I think the topic might be clarified by a bit of history.
Before modern methods of non destructive testing became practical, seasoned veterens of the foundry, rolling mill, and forge shops would gather late in the shift and "sound" the days's production by tapping them with hammesr. By listening to the ding or the clunk they could spot defective work items and even pinpoint the location of the defect.
If the work was suspended or damped in various ways, struck in miltiple locations, compared in riing to identical items a very thorough examinatio was possible. Thus railroad wheels and axles, steam engine cylinders, anchor chains, shafting, and structural beams could be rejected for cold shuts, pipes, laminations, shrinks, voids, cracks, and a dozens other metallurgical and manufacturing defect based in the asessment of wise old ears.
I'm not suggesting vibration stress relief is all BS. I'm only saying I've seen no - zero - unqualified successes. I suspect it has to be intelligently applied amd for that the people specifying its use and the techs using it need to be schooled just as a man with a hemmer.

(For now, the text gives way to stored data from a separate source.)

(** * dynamo-backup-to-s3: the export pipeline, embedded and verified

    The development follows the two source files of the repository:
    [lib/readable-stream.js] (the sink between the scan and the upload) and
    the [DynamoBackup] prototype (table listing, table selection, the
    throughput limit, the paginated scan, the per-record transforms and the
    multi-table run).

    Part I holds the definitions, one per source function, with the JavaScript
    objects the code mutates kept in an explicit heap.  Part II holds the
    lemmas and the theorems. *)

From Stdlib Require Import ZArith Lia List String Ascii Bool Strings.Byte.
From Stdlib Require Import PrimFloat SpecFloat FloatOps DecimalString.
From stdpp Require Import base list strings gmap.

Open Scope Z_scope.

(* ====================================================================== *)
(** * Part I: definitions *)
(* ====================================================================== *)

(** ** JavaScript numbers

    A JavaScript number is an IEEE-754 binary64 value, which is what Rocq's
    primitive [float] is.  Only [_copyTable] computes with one. *)

Module Number.

(** The integer part of a finite number, rounding toward zero. *)
Definition truncate (s : bool) (m : positive) (e : Z) : Z :=
  let a := Z.shiftl (Z.pos m) e in if s then - a else a.

(** The two's-complement reading of the low 32 bits. *)
Definition wrap32 (z : Z) : Z :=
  let r := z mod 2 ^ 32 in if r <? 2 ^ 31 then r else r - 2 ^ 32.

(** ECMAScript [ToInt32]: NaN, the zeros and the infinities give 0, any
    other number is truncated and reduced modulo 2^32. *)
Definition ToInt32 (x : float) : Z :=
  match Prim2SF x with
  | S754_finite s m e => wrap32 (truncate s m e)
  | _ => 0
  end.

(** [x | 0]: both operands go through [ToInt32]. *)
Definition bitor0 (x : float) : Z := Z.lor (ToInt32 x) 0.
(** C6 (amended).  The constructor of the regions highlighter throws exactly
    when no region is defined or the begin or end regex of some region is
    empty.  The factory throws a configuration error, and returns no
    highlighter, exactly when the number of positional parameters is not 1
    modulo 4, no region is defined, or some region definition is refused:
    its group id, begin or end is the empty string, or one of its patterns
    is not a valid regex.  An empty recurse pattern is accepted and gives the
    empty regex. *)
Theorem regions_highlighter_validation regex_valid regex_error_what :
  (forall regions default_group,
     is_error (RegionsHighlighter.ctor regions default_group) = true <->
     regions = [] \/
     Exists (fun region => Regex_empty (m_begin (snd region)) = true \/
                           Regex_empty (m_end (snd region)) = true) regions) /\
  (forall parser,
     is_error (regions_factory regex_valid regex_error_what parser) = true <->
     (length (positional parser) mod 4 <> 1)%nat \/
     region_params (drop 1 (positional parser)) = [] \/
     Exists (refused_region regex_valid)
            (region_params (drop 1 (positional parser)))) /\
  (forall id group begin end_,
     group <> EmptyString -> begin <> EmptyString -> end_ <> EmptyString ->
     regex_valid begin = true -> regex_valid end_ = true ->
     regions_factory regex_valid regex_error_what
       (mkParser [id; group; begin; end_; EmptyString] None)
     = Ok (mkHighlighterAndId id
             (RegionsHighlighter.mk
                [(group, mkRegionDesc (Compiled begin) (Compiled end_) EmptyRegex)]
                EmptyString)
             [group])).
Proof.
  split; [|split].
  - apply ctor_fails_iff.
  - apply regions_factory_fails_iff.
  - intros id group begin end_ Hg Hb He Hvb Hve.
    apply string_empty_false in Hg, Hb, He.
    unfold regions_factory. cbn. unfold compile.
    rewrite Hg, Hb, He, Hvb, Hve. reflexivity.
Qed.

(** The theorem on the region with empty begin and end matches: the region
    closed at column 1, where it begins, the search goes on from column 2. *)
Lemma resolve_regions_terminates_witness :
  (exists regions,
     RegionsHighlighter.resolve_regions Samples.quotes_regions [Samples.quotes]
       (mkCoord 0 2) = Some regions) /\
  (forall pos i it matches beg_it end_it e,
     RegionsHighlighter.find_next_begin [Samples.quotes] pos = Some (i, it) ->
     [Samples.quotes] !! i = Some matches ->
     RegionMatches.begin_matches matches !! it = Some beg_it ->
     RegionMatches.find_matching_end matches (RegexMatch.end_coord beg_it)
     = Some end_it ->
     RegionMatches.end_matches matches !! end_it = Some e ->
     exists next,
       RegionsHighlighter.next_position beg_it e = Some next /\
       Coord.lt pos next /\
       (RegexMatch.end_coord e = RegexMatch.begin_coord beg_it ->
        next = mkCoord (Coord.line (RegexMatch.end_coord e))
                       (Coord.column (RegexMatch.end_coord e) + 1))).
Proof.
  apply (resolve_regions_terminates Samples.quotes_regions [Samples.quotes]
           (mkCoord 0 2)).
  - simpl. lia.
  - reflexivity.
  - reflexivity.
Defined.

Example resolve_regions_quotes :
  RegionsHighlighter.resolve_regions Samples.quotes_regions [Samples.quotes]
    (mkCoord 0 2)
  = Some [Region.mk (mkCoord 0 1) (mkCoord 0 1) "string";
          Region.mk (mkCoord 0 2) (mkCoord 0 2) "string"].
Proof. reflexivity. Qed.
(** * OKX market-intensity trader: a shallow embedding and its properties

    The Python sources modelled here are [MarketDataFetcher.py],
    [OkxSimulatedTrade.py], [StatusChecker.py], [CalculateMarkerIntensity.py]
    and [MarketIntensityTrade.py].  Python values that
    travel through [json.loads] are modelled by the type [value]; the
    Python operations used on them ([.get], indexing, [len], [in],
    truthiness) are modelled with the exceptions they raise. *)

From Stdlib Require QArith.
From Stdlib Require Import ZArith String Ascii List Lia.
From stdpp Require Import base option list strings gmap.

Set Warnings "-register-all".

Local Open Scope string_scope.
Local Open Scope Z_scope.
Local Open Scope list_scope.

(** ** Python values and exceptions *)

Module Py.

(** The exception classes that the modelled code can meet.  All of them
    are subclasses of [Exception]; [RequestException] stands for the
    whole [requests.RequestException] family and [ConnectionClosed] for
    [websockets.exceptions.ConnectionClosed]. *)
Inductive exn : Type :=
| KeyError | IndexError | TypeError | AttributeError
| JSONDecodeError | RequestException | ConnectionClosed | OSError.

(** What [json.loads] produces.  [JNull] is Python's [None]; a number is
    kept as an integer, which is enough for the truth tests the code does
    on it; an object is the list of its bindings, keys distinct. *)
Inductive value : Type :=
| JNull
| JBool (b : bool)
| JNum (z : Z)
| JStr (s : string)
| JArr (l : list value)
| JObj (kv : list (string * value)).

This makes sense as the ear is an incredibly sophisticated sound analysis device that unfortunately cannot be calibrated or included into an enginerred quality assurance program.

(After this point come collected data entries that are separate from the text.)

(** What a returned proximity record says about the distances of the frame. *)
Lemma lookup_returns (df : list Transport.row) :
  df <> [] ->
  exists prox d,
    lookup df = ret prox
    /\ distance_meters prox = PyFloat.Fin d
    /\ Spec.nearest_distance (Spec.transport_distances geodesic (lat, lng) df) d
    /\ within_500m prox = Qle_bool d 500
    /\ within_200m prox = Qle_bool d 200.
Proof.
  intros Hne. destruct (lookup_nonempty geodesic lat lng df Hne) as [r Hr].
  destruct (lookup_distance_finite geodesic lat lng df _ Hr) as [d [Hd Hmin]].
  cbn [distance_meters] in Hd.
  eexists. exists d. split; [exact Hr|].
  cbn [distance_meters within_500m within_200m]. rewrite Hd.
  repeat split; try apply Hmin; reflexivity.
Qed.

Lemma bus_points_spec (prox : Proximity) (d : Q) :
  distance_meters prox = PyFloat.Fin d ->
  within_500m prox = Qle_bool d 500 ->
  within_200m prox = Qle_bool d 200 ->
  bus_points prox == Spec.bus_contribution d.
Proof.
  intros Hd H5 H2. unfold bus_points, Spec.bus_contribution.
  rewrite H5, H2, Hd.
  destruct (Qle_bool d 200); [reflexivity|].
  destruct (Qle_bool d 500); [reflexivity|].
  apply py_max_Qmax.
Qed.

Lemma luas_points_spec (prox : Proximity) (d : Q) :
  distance_meters prox = PyFloat.Fin d ->
  within_500m prox = Qle_bool d 500 ->
  luas_points prox == Spec.rail_contribution d.
Proof.
  intros Hd H5. unfold luas_points, Spec.rail_contribution.
  rewrite H5, Hd.
  destruct (Qle_bool d 500); [reflexivity|].
  apply py_max_Qmax.
Qed.

(** The accessibility helper always returns. *)
Lemma accessibility_returns :
  exists a, _calculate_accessibility_score geodesic lat lng = ret a.
Proof. eexists. reflexivity. Qed.

(** Reading the locals off a run of [hub_score_terms] that returned. *)
Lemma hub_score_terms_inv (r : Raw.t) :
  hub_score_terms geodesic self lat lng = ret r ->
  lookup (bus_df self) = ret (Raw.bus_proximity r)
  /\ lookup (luas_df self) = ret (Raw.luas_proximity r)
  /\ Raw.transport_score r
     = 0 + bus_points (Raw.bus_proximity r) + luas_points (Raw.luas_proximity r)
  /\ Raw.bike_demand r = _calculate_bike_demand geodesic self lat lng
  /\ Raw.demand_score r = py_min (Raw.bike_demand r / 20 * 25) 25
  /\ Raw.gap_score r = _calculate_infrastructure_gap geodesic self lat lng * 20
  /\ (exists a, _calculate_accessibility_score geodesic lat lng = ret a
                /\ Raw.accessibility_score r = a * 15)
  /\ Raw.population_score r = 5
  /\ Raw.total_score r
     = Raw.transport_score r + Raw.demand_score r + Raw.gap_score r
       + Raw.accessibility_score r + Raw.population_score r.
Proof.
  unfold hub_score_terms.
  destruct (lookup (bus_df self)) as [e|bus]; [discriminate|].
  destruct (lookup (luas_df self)) as [e|luas]; [discriminate|].
  destruct accessibility_returns as [a Ha]. rewrite Ha.
  cbn [bind]. intros H. injection H as <-. cbn.
  repeat split; try reflexivity. exists a. now split.
Qed.

(** With bus and Luas rows present the scorer returns. *)
Lemma hub_score_terms_returns :
  bus_df self <> [] -> luas_df self <> [] ->
  exists r, hub_score_terms geodesic self lat lng = ret r.
Proof.
  intros Hb Hl. unfold hub_score_terms.
  destruct (lookup_returns _ Hb) as [pb [db [Eb _]]].
  destruct (lookup_returns _ Hl) as [pl [dl [El _]]].
  destruct accessibility_returns as [a Ha].
  rewrite Eb, El, Ha. cbn [bind]. eexists. reflexivity.
Qed.

Lemma calculate_hub_score_of_terms (r : Raw.t) :
  hub_score_terms geodesic self lat lng = ret r ->
  calculate_hub_score geodesic self lat lng = ret (score_dict r).
Proof. intros H. unfold calculate_hub_score. now rewrite H. Qed.

End ScoreFacts.

(** C1.  For every query point and non-empty bus and rail reference sets, the
    transport connectivity component of the hub score is the bus contribution
    plus the rail contribution, each taken at the least geodesic distance from
    the point to its reference set. *)
Theorem transport_score_is_bus_plus_rail :
  forall (geodesic : point -> point -> Q) (self : HubScoreCalculator) (lat lng : Q),
    bus_df self <> [] ->
    luas_df self <> [] ->
    exists r bus_distance_m rail_distance_m,
      hub_score_terms geodesic self lat lng = ret r
      /\ calculate_hub_score geodesic self lat lng = ret (score_dict r)
      /\ Spec.nearest_distance
           (Spec.transport_distances geodesic (lat, lng) (bus_df self))
           bus_distance_m
      /\ Spec.nearest_distance
           (Spec.transport_distances geodesic (lat, lng) (luas_df self))
           rail_distance_m
      /\ Raw.transport_score r
         == Spec.bus_contribution bus_distance_m
            + Spec.rail_contribution rail_distance_m.
Proof.
  intros geodesic self lat lng Hb Hl.
  destruct (hub_score_terms_returns geodesic self lat lng Hb Hl) as [r Hr].
  destruct (hub_score_terms_inv geodesic self lat lng r Hr)
    as (Eb & El & Et & _).
  destruct (lookup_returns geodesic lat lng _ Hb) as (pb & db & Eb' & Hdb & Hmb & H5b & H2b).
  destruct (lookup_returns geodesic lat lng _ Hl) as (pl & dl & El' & Hdl & Hml & H5l & _).
  rewrite Eb in Eb'. injection Eb' as <-.
  rewrite El in El'. injection El' as <-.
  exists r, db, dl.
  split; [exact Hr|].
  split; [now apply calculate_hub_score_of_terms|].
  split; [exact Hmb|]. split; [exact Hml|].
  rewrite Et.
  rewrite (bus_points_spec _ _ Hdb H5b H2b), (luas_points_spec _ _ Hdl H5l).
  ring.
Qed.

Lemma transport_score_is_bus_plus_rail_witness :
  exists r bus_distance_m rail_distance_m,
    hub_score_terms taxicab sample_calculator 53.3440 (-6.2545) = ret r
    /\ calculate_hub_score taxicab sample_calculator 53.3440 (-6.2545)
       = ret (score_dict r)
    /\ Spec.nearest_distance
         (Spec.transport_distances taxicab (53.3440, -6.2545) (bus_df sample_calculator))
         bus_distance_m
    /\ Spec.nearest_distance
         (Spec.transport_distances taxicab (53.3440, -6.2545) (luas_df sample_calculator))
         rail_distance_m
    /\ Raw.transport_score r
       == Spec.bus_contribution bus_distance_m
          + Spec.rail_contribution rail_distance_m.
Proof.
  apply (transport_score_is_bus_plus_rail taxicab sample_calculator); discriminate.
Defined.

(** ** Bike demand *)

Section DemandFacts.

Variable geodesic : point -> point -> Q.
Variables lat lng : Q.

Local Abbreviation near := (Spec.stations_within geodesic (lat, lng)).
Local Abbreviation weighted :=
  (fun sd : Bike.row * Q =>
     Bike.availability_score (fst sd) * Qmax 0 (1 - snd sd / 1000)).

(** The loop adds the weighted availability of the stations within 1000 m
    to [nearby_demand] and their number to [station_count]. *)
Lemma demand_fold (bikes : list Bike.row) (nearby_demand : Q) (station_count : Z) :
  fst (fold_left (demand_step geodesic lat lng) bikes (nearby_demand, station_count))
  == nearby_demand + Spec.Qsum (map weighted (near bikes))
  /\ snd (fold_left (demand_step geodesic lat lng) bikes (nearby_demand, station_count))
     = (station_count + Z.of_nat (List.length (near bikes)))%Z.
Proof.
  revert nearby_demand station_count.
  induction bikes as [|s bikes IH]; intros a c.
  - simpl. split; [ring | lia].
  - change (fold_left (demand_step geodesic lat lng) (s :: bikes) (a, c))
      with (fold_left (demand_step geodesic lat lng) bikes
              (demand_step geodesic lat lng (a, c) s)).
    unfold Spec.stations_within. cbn [map filter snd].
    fold (near bikes).
    unfold demand_step at 2 4.
    destruct (Qle_bool (geodesic (lat, lng) (Bike.position s)) 1000).
    + destruct (IH (a + Bike.availability_score s
                        * py_max 0 (1 - geodesic (lat, lng) (Bike.position s) / 1000))
                   (c + 1)%Z) as [H1 H2].
      rewrite H1, H2. cbn [map List.length fst snd Spec.Qsum fold_right].
      fold (Spec.Qsum (map weighted (near bikes))).
      rewrite py_max_Qmax. split; [ring | lia].
    + apply IH.
Qed.

(** [_calculate_bike_demand] computes the raw demand of the specification. *)
Lemma bike_demand_raw_spec (self : HubScoreCalculator) :
  _calculate_bike_demand geodesic self lat lng
  == Spec.raw_demand geodesic (lat, lng) (bikes_df self).
Proof.
  unfold _calculate_bike_demand, Spec.raw_demand.
  destruct (demand_fold (bikes_df self) 0 0%Z) as [H1 H2].
  destruct (fold_left _ _ _) as [a c]. cbn [fst snd] in H1, H2.
  subst c. rewrite H1.
  destruct (List.length (near (bikes_df self))) as [|n].
  - change (Z.max (0 + Z.of_nat 0) 1) with 1%Z. now rewrite Qplus_0_l.
  - rewrite Z.max_l by lia. rewrite Z.add_0_l. now rewrite Qplus_0_l.
Qed.

End DemandFacts.


(** ** Infrastructure gap *)

Section GapFacts.

Variable geodesic : point -> point -> Q.
Variable self : HubScoreCalculator.
Variables lat lng : Q.

(** The two scans of [_calculate_infrastructure_gap] are running minima
    started at the sentinel. *)
Lemma min_bike_distance_running :
  min_bike_distance geodesic self lat lng
  = PyFloat.running_min
      (Spec.bike_distances geodesic (lat, lng) (bikes_df self)) PyFloat.Inf.
Proof.
  unfold min_bike_distance, PyFloat.running_min, Spec.bike_distances.
  generalize PyFloat.Inf.
  induction (bikes_df self) as [|s l IH]; intros m; [reflexivity|].
  simpl. apply IH.
Qed.

Lemma min_bus_distance_running :
  min_bus_distance geodesic self lat lng
  = PyFloat.running_min
      (Spec.transport_distances geodesic (lat, lng) (bus_df self)) PyFloat.Inf.
Proof.
  unfold min_bus_distance, PyFloat.running_min, Spec.transport_distances.
  generalize PyFloat.Inf.
  induction (bus_df self) as [|s l IH]; intros m; [reflexivity|].
  simpl. apply IH.
Qed.

End GapFacts.


(** For a non-negative distance [min(1.0, d/scale)] is the clamp to [[0, 1]]. *)
Lemma min_one_is_clamp (d : PyFloat.t) (scale : Q) :
  0 < scale -> PyFloat.le (PyFloat.Fin 0) d ->
  PyFloat.min_one (PyFloat.div d scale) == Spec.gap_norm d scale.
Proof.
  intros Hs Hd. destruct d as [x|]; [|reflexivity].
  simpl in Hd. cbn [PyFloat.div Spec.gap_norm]. rewrite PyFloatFacts.min_one_Fin.
  symmetry. apply Q.max_r. apply Q.min_glb; [lra|].
  unfold Qdiv. apply Qmult_le_0_compat; [exact Hd|].
  apply Qlt_le_weak. now apply Qinv_lt_0_compat.
Qed.



(** C6.  For every query point with non-empty bus and rail reference sets,
    scoring with an empty bike dataset returns: the raw demand and the demand
    sub-score are 0, the nearest-bike distance is still the infinite sentinel
    and the bike-gap term is at its maximum 1. *)
Theorem empty_bike_dataset_scores :
  forall (geodesic : point -> point -> Q) (self : HubScoreCalculator) (lat lng : Q),
    bikes_df self = [] ->
    bus_df self <> [] ->
    luas_df self <> [] ->
    exists r,
      hub_score_terms geodesic self lat lng = ret r
      /\ calculate_hub_score geodesic self lat lng = ret (score_dict r)
      /\ Raw.bike_demand r == 0
      /\ Raw.demand_score r == 0
      /\ demand_score (score_dict r) = 0
      /\ min_bike_distance geodesic self lat lng = PyFloat.Inf
      /\ PyFloat.min_one (PyFloat.div (min_bike_distance geodesic self lat lng) 1000) = 1
      /\ Raw.gap_score r
         == (1 + PyFloat.min_one
                   (PyFloat.div (min_bus_distance geodesic self lat lng) 500))
            / 2 * 20.
Proof.
  intros geodesic self lat lng Hbikes Hb Hl.
  destruct (hub_score_terms_returns geodesic self lat lng Hb Hl) as [r Hr].
  destruct (hub_score_terms_inv geodesic self lat lng r Hr)
    as (_ & _ & _ & Ed & Es & Eg & _).
  assert (Hmin : min_bike_distance geodesic self lat lng = PyFloat.Inf).
  { unfold min_bike_distance. now rewrite Hbikes. }
  assert (Hdem : Raw.bike_demand r == 0).
  { rewrite Ed. unfold _calculate_bike_demand. rewrite Hbikes. reflexivity. }
  assert (Hscore : Raw.demand_score r == 0).
  { rewrite Es, py_min_Qmin, Hdem. reflexivity. }
  exists r. split; [exact Hr|].
  split; [now apply calculate_hub_score_of_terms|].
  split; [exact Hdem|]. split; [exact Hscore|].
  split; [cbn [score_dict demand_score]; now rewrite (round_proper _ 0 2 Hscore)|].
  split; [exact Hmin|].
  split; [now rewrite Hmin|].
  rewrite Eg. unfold _calculate_infrastructure_gap, gap_of_distances.
  rewrite Hmin. reflexivity.
Qed.

Lemma empty_bike_dataset_scores_witness :
  exists r,
    hub_score_terms taxicab
      {| bikes_df := []; bus_df := bus_stops; luas_df := luas_stations |}
      53.3440 (-6.2545) = ret r
    /\ demand_score (score_dict r) = 0
    /\ Raw.gap_score r
       == (1 + PyFloat.min_one
                 (PyFloat.div
                    (min_bus_distance taxicab
                       {| bikes_df := []; bus_df := bus_stops; luas_df := luas_stations |}
                       53.3440 (-6.2545)) 500))
          / 2 * 20.
Proof.
  destruct (empty_bike_dataset_scores taxicab
              {| bikes_df := []; bus_df := bus_stops; luas_df := luas_stations |}
              53.3440 (-6.2545))
    as (r & Hr & _ & _ & _ & Hd & _ & _ & Hg).
  - reflexivity.
  - discriminate.
  - discriminate.
  - exists r. repeat split; assumption.
Defined.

Many times when work was suspended and vigorously rung it would change shape or demsnsion slightly indicating a change in the material possibly from a resolution or re-distribution of locked in stresses. It was ony a srep to conclude that by circulating strain enegy through a raw casting, forging, fabricating, whatever stresses could be relaxed somehow. In the 1970 a number of well intended but over-sold vibration stress relieving gimmicks were touted in the manufacturing shows around the country and since senior executives and shop managers are no less gullible to flashy presentation than persons with penile perfprmance problems many systems were sold only to be misapplied.
Shocks from hammer blows shrewdly applied to items having locked in stresses may result in stress reduction because the energy rate and location of shock can be precisely controlled. Vibration stress relief is limited in energy rate and magnitude to nodes where resonance stress circulates to a greater degree, section changes, intersections, corners etc ie: places where fatigue could be expected.

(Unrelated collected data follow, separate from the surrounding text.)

(** ** The anchor names a card *)

(** X19.  On a non-empty sequence of periods the anchor the default
    effect sets is the name of a period, and it remains one through any
    session of mouse events: the window is then never the fallback of
    the last four periods but starts at a card bearing the anchor's
    name. *)
Theorem anchor_always_names_a_period ps (viewType : ViewType) (today : Date)
    (selected : string) (isDataLoaded : bool) (es : list MouseEvent) :
  ps ≠ [] →
  ∃ anchor st' first,
    defaultAnchor ps viewType today selected = Some anchor
    ∧ handle_all isDataLoaded ps (mkDrag None false anchor) es = Some st'
    ∧ head (displayBlocks true ps (selectedFilter st')) = Some first
    ∧ period_name first = selectedFilter st'
    ∧ first ∈ ps.
Proof.
  intros Hne.
  assert (∃ anchor p,
            defaultAnchor ps viewType today selected = Some anchor
            ∧ p ∈ ps ∧ period_name p = anchor) as (anchor & p & Hdef & Hp & Hname).
  { unfold defaultAnchor.
    assert (0 < length ps)%nat as Hlen by (destruct ps; simpl; [done|lia]).
    rewrite bool_decide_eq_true_2 by lia.
    destruct (existsb _ ps) eqn:Hex.
    - apply exists_name in Hex as (p & Hin & Hp).
      by exists (getPeriodNameFromDate today viewType), p.
    - destruct (lookup_lt_is_Some_2 ps (pred (length ps))) as [p Hp]; [lia|].
      exists (period_name p), p. split_and!; [|by eapply list_elem_of_lookup_2|done].
      replace (Z.of_nat (length ps) - 1) with (Z.of_nat (pred (length ps)))
        by lia.
      by apply name_at_lookup. }
  destruct (handle_all_session isDataLoaded ps anchor es
              (mkDrag None false anchor))
    as (st' & Hall & _ & Hsel & _); simpl.
  { split; [done|]. by intros [? ?]. }
  { done. }
  { by left. }
  assert (∃ q, q ∈ ps ∧ period_name q = selectedFilter st') as (q & Hq & Hqn).
  { destruct Hsel as [->|Hsel]; [by exists p|done]. }
  destruct (list_find_elem_of (λ d, period_name d = selectedFilter st')
              ps q Hq Hqn) as [[i first] Hfind].
  pose proof Hfind as (Hi & Hfirst & _)%list_find_Some.
  exists anchor, st', first. split_and!; [done..| |done|].
  - rewrite (displayBlocks_found _ _ _ _ Hfind).
    rewrite head_lookup, lookup_take_lt, lookup_drop by lia.
    by rewrite Nat.add_0_r.
  - by eapply list_elem_of_lookup_2.
Qed.
(** * specway-cli: the Normalizer and the Diff Engine

    A shallow embedding of [src/lib/types.ts], [src/lib/diff-engine.ts] and
    [src/lib/parser.ts], and the properties of the specification that are
    stated about them.

    Conventions of the embedding.

    - A JavaScript string is a [string]; template literals are written with
      [++].  Case mapping is the ASCII one.
    - A [Map<string, V>] is an association list in insertion order: [set] on
      a key that is already there replaces the value in place, [set] on a
      fresh key appends the entry, iteration follows the list.  A
      [Set<string>] is the list of its members in insertion order.
    - A plain object that the code walks with [Object.entries] is the list
      of its entries in that order.
    - An optional member ([x?: T]) is an [option]; [undefined] is [None].
    - An array the code grows with [push] is threaded through the functions
      that push to it, and [push] appends at the end. *)

From Stdlib Require Import String Ascii List Bool Arith Lia ZArith Sorted.
Import ListNotations.
Local Open Scope string_scope.
Local Open Scope list_scope.
Set Warnings "-register-all".

(* ================================================================== *)
(** ** JavaScript containers *)
(* ================================================================== *)

Section JsMap.
Context {V : Type}.

Definition JsMap : Type := list (string * V).

(** [m.set(k, v)] *)
Fixpoint map_set (m : JsMap) (k : string) (v : V) : JsMap :=
  match m with
  | [] => [(k, v)]
  | (k', v') :: m' =>
      if (k' =? k)%string then (k', v) :: m' else (k', v') :: map_set m' k v
  end.

(** [m.get(k)] *)
Fixpoint map_get (m : JsMap) (k : string) : option V :=
  match m with
  | [] => None
  | (k', v') :: m' => if (k' =? k)%string then Some v' else map_get m' k
  end.

(** [m.has(k)] *)
Definition map_has (m : JsMap) (k : string) : bool :=
  match map_get m k with Some _ => true | None => false end.

Definition map_keys (m : JsMap) : list string := map fst m.
End JsMap.
Arguments JsMap : clear implicits.

(** [s.has(k)] *)
Definition set_has (s : list string) (k : string) : bool :=
  existsb (String.eqb k) s.

(** [s.add(k)] *)
Definition set_add (s : list string) (k : string) : list string :=
  if set_has s k then s else s ++ [k].

(** [new Set(xs)] *)
Definition new_Set (xs : list string) : list string :=
  fold_left set_add xs [].

(** A string is truthy when it is not empty. *)
Definition str_truthy (s : string) : bool :=
  match s with EmptyString => false | String _ _ => true end.

(** The double-quote character of the messages. *)
Definition dquote : string := String (ascii_of_nat 34) EmptyString.

(* ================================================================== *)
(** ** [types.ts] *)
(* ================================================================== *)

(** A deserialized value the code stores without looking into it
    ([unknown] in the source).  Numbers are integers here. *)
Inductive JSON : Type :=
| JNull
| JBool (b : bool)
| JNum (z : Z)
| JStr (s : string)
| JArr (l : list JSON)
| JObj (l : list (string * JSON)).

Inductive FieldType : Type := TString | TNumber | TBoolean | TArray | TObject.

Definition fieldtype_name (t : FieldType) : string :=
  match t with
  | TString => "string"
  | TNumber => "number"
  | TBoolean => "boolean"
  | TArray => "array"
  | TObject => "object"
  end.

Definition fieldtype_eqb (a b : FieldType) : bool :=
  match a, b with
  | TString, TString | TNumber, TNumber | TBoolean, TBoolean
  | TArray, TArray | TObject, TObject => true
  | _, _ => false
  end.

Inductive ParsedField : Type := mkParsedField {
  field_key : string;
  field_label : string;
  field_type : FieldType;
  field_required : bool;
  field_enum : option (list string);
  field_description : option string;
  field_format : option string;
  field_default : option JSON;
  field_properties : option (list ParsedField);
  field_items : option ParsedField;
  field_example : option JSON
}.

I submit a skilled man with a hammer and keen ears selected for his intuition could resolve more stress in a metal item in about 1/10 the time and 1% of the surgical risk as a vibration stress system run by factrory trained techs.
Hell, I've done it. I used to run a big plate planer in the ship fitter shop cutting weld preps in the edge of 20 ft long bars burned from plate to be welded into elevator rails. Remove a double J-weld prep from the edge of burned plate and the result is a 3" to 7" of banana shape. During machining, the bars would slip and twist in the weenie ar cylinder clamps of the plate planer.. You have to send it to the bumper for straightening 3 time for some bars.
If I gave the ends of the bars a dozen mighty whacks with a 16 lb sledge and a healthy bash on about one foot centers down each of the burned edges, the bars needed no straightening for machining and only a little prior to weld.